**Task objective:** Using the records below, write out again exactly the lines that begin at the line containing "Definition tlv_put_u32 (w" and end at the line containing "Ok (set_buf w b (u64 (off", and no other lines.
═══ Input
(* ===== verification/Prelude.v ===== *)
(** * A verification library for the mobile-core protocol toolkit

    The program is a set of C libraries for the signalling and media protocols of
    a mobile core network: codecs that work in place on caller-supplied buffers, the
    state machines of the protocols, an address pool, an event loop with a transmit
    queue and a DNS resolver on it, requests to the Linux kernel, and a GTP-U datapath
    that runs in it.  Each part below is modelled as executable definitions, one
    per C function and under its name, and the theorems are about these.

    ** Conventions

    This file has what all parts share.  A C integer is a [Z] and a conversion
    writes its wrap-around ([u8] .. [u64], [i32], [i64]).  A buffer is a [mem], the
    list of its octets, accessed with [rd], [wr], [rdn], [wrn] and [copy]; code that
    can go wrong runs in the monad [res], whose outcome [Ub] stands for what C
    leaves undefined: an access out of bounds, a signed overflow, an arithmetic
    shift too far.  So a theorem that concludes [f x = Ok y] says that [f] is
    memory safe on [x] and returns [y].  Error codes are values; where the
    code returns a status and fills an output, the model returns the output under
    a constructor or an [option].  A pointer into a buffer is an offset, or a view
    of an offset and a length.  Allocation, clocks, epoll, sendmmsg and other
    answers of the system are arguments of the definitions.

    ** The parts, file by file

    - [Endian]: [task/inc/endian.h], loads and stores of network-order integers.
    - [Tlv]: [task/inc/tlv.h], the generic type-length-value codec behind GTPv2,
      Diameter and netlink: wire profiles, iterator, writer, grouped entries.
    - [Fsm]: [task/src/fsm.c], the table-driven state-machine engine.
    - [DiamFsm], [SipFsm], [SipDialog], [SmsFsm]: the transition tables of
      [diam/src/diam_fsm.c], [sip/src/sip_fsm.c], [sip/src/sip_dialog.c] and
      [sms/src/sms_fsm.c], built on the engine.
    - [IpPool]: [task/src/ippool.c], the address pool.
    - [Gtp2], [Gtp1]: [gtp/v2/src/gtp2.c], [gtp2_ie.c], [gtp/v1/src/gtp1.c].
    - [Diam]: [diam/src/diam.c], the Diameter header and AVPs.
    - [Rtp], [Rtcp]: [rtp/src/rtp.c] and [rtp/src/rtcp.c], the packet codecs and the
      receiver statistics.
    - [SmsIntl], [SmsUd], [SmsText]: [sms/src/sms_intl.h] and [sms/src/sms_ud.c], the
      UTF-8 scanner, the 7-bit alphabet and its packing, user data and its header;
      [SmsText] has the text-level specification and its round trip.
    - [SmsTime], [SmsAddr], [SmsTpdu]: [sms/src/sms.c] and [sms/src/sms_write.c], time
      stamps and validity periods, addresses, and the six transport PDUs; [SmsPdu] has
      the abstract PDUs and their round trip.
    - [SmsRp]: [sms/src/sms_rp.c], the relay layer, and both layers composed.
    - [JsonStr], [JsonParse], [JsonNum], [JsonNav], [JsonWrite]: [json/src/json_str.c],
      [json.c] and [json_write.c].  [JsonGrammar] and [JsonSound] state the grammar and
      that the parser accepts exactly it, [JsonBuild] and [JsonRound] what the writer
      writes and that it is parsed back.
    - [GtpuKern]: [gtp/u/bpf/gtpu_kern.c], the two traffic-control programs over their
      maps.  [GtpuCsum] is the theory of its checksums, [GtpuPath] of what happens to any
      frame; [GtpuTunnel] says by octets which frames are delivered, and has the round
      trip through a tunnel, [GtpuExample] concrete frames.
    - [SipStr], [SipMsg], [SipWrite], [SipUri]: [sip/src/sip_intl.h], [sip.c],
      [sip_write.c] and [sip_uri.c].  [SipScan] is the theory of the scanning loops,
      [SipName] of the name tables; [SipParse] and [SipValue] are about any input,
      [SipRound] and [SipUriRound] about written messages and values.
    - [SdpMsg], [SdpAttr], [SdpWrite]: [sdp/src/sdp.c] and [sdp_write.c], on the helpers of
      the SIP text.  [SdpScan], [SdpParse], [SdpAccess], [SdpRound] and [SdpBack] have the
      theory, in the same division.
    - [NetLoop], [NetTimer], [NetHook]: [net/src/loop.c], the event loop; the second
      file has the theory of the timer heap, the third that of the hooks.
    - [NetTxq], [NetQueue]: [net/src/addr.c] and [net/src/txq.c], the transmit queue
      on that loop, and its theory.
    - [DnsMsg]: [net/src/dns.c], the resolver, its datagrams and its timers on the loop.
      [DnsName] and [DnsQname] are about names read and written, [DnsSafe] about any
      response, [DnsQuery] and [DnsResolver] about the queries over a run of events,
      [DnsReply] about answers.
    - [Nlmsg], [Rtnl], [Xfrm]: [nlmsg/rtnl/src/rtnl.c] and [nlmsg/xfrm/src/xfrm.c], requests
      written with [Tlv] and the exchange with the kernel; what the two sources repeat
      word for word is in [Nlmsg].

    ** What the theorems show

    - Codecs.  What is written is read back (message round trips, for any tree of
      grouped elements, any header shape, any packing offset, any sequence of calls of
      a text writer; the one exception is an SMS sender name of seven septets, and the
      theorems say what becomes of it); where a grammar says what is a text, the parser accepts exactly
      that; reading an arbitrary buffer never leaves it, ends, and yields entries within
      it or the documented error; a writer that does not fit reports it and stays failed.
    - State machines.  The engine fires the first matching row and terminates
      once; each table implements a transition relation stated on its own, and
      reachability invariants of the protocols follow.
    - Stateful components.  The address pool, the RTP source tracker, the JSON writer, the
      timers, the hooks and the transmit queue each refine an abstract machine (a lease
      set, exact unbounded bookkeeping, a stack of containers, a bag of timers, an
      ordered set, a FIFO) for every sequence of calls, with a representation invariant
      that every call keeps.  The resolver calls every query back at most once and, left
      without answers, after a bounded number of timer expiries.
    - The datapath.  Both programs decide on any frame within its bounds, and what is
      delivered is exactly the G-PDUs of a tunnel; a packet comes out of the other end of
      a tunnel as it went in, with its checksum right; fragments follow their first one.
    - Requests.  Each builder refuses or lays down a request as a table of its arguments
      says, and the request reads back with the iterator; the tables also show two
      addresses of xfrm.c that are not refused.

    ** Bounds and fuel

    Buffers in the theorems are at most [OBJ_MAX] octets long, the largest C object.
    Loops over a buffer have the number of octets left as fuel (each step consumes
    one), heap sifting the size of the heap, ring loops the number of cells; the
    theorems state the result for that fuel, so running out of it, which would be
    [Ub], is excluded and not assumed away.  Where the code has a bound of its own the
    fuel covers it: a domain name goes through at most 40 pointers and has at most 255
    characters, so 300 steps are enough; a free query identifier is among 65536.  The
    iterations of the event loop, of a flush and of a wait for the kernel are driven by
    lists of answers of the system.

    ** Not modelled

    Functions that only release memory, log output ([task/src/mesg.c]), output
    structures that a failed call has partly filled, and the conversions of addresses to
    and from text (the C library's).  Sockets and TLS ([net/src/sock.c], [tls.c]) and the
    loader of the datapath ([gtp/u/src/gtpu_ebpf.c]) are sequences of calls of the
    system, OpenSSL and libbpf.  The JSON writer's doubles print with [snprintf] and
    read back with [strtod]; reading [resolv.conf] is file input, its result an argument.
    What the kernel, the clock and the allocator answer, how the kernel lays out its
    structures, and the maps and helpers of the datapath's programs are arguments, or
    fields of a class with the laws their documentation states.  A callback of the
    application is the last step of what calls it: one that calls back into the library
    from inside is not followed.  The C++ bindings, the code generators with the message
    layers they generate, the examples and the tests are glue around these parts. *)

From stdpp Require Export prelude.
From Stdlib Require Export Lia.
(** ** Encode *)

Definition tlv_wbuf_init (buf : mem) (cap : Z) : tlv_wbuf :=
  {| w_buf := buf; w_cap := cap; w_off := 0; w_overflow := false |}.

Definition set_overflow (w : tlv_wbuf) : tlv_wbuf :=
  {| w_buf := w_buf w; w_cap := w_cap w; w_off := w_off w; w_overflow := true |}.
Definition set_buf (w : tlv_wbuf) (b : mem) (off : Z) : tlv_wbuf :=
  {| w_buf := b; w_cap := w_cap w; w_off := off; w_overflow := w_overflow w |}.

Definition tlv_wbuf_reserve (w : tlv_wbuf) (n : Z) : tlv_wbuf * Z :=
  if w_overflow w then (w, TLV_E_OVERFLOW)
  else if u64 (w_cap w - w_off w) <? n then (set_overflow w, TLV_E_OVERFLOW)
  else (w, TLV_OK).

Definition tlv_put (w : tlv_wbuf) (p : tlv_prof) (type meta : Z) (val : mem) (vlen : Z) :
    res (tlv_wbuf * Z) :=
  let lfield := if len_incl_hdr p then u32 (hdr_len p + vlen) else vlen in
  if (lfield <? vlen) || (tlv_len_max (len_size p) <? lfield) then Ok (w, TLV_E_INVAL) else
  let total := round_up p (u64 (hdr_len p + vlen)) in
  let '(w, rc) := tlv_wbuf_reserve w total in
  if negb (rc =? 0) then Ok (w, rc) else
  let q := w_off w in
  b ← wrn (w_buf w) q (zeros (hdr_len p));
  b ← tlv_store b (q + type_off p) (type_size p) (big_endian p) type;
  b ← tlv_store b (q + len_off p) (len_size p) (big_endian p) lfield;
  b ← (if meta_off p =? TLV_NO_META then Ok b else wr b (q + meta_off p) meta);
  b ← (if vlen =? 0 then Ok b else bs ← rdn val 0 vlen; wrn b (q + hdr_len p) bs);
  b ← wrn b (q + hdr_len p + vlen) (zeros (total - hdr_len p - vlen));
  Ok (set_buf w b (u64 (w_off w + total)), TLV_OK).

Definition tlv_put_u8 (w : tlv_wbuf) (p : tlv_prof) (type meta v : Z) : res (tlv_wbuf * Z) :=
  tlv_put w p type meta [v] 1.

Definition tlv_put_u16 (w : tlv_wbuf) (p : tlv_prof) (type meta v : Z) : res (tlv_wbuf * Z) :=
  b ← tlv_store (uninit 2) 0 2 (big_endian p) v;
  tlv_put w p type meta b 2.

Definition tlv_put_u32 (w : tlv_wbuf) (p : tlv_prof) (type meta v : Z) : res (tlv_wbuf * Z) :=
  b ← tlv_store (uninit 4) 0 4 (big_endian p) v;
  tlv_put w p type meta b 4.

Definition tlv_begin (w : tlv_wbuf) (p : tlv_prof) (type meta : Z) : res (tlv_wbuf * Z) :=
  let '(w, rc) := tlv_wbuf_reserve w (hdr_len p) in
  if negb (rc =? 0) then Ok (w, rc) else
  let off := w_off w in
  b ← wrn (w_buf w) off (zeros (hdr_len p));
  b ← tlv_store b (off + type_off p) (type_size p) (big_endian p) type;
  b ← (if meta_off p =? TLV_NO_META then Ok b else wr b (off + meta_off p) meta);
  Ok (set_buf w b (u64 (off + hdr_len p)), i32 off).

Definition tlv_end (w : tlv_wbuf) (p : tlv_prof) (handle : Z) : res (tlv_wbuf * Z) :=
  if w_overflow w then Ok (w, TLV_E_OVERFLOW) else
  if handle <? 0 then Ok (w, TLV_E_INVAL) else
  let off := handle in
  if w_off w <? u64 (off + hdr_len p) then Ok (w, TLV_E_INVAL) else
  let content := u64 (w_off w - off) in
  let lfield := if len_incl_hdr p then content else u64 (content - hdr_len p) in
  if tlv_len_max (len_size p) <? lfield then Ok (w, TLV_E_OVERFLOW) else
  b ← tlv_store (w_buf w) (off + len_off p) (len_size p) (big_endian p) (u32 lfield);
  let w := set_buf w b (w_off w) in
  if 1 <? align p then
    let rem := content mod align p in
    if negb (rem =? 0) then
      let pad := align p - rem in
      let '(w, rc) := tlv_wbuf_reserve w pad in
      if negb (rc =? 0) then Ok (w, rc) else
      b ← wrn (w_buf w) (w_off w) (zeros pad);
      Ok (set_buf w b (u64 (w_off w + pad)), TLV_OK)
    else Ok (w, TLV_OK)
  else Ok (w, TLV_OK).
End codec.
══════
**Written answer:**
Definition tlv_put_u32 (w : tlv_wbuf) (p : tlv_prof) (type meta v : Z) : res (tlv_wbuf * Z) :=
  b ← tlv_store (uninit 4) 0 4 (big_endian p) v;
  tlv_put w p type meta b 4.

Definition tlv_begin (w : tlv_wbuf) (p : tlv_prof) (type meta : Z) : res (tlv_wbuf * Z) :=
  let '(w, rc) := tlv_wbuf_reserve w (hdr_len p) in
  if negb (rc =? 0) then Ok (w, rc) else
  let off := w_off w in
  b ← wrn (w_buf w) off (zeros (hdr_len p));
  b ← tlv_store b (off + type_off p) (type_size p) (big_endian p) type;
  b ← (if meta_off p =? TLV_NO_META then Ok b else wr b (off + meta_off p) meta);
  Ok (set_buf w b (u64 (off + hdr_len p)), i32 off).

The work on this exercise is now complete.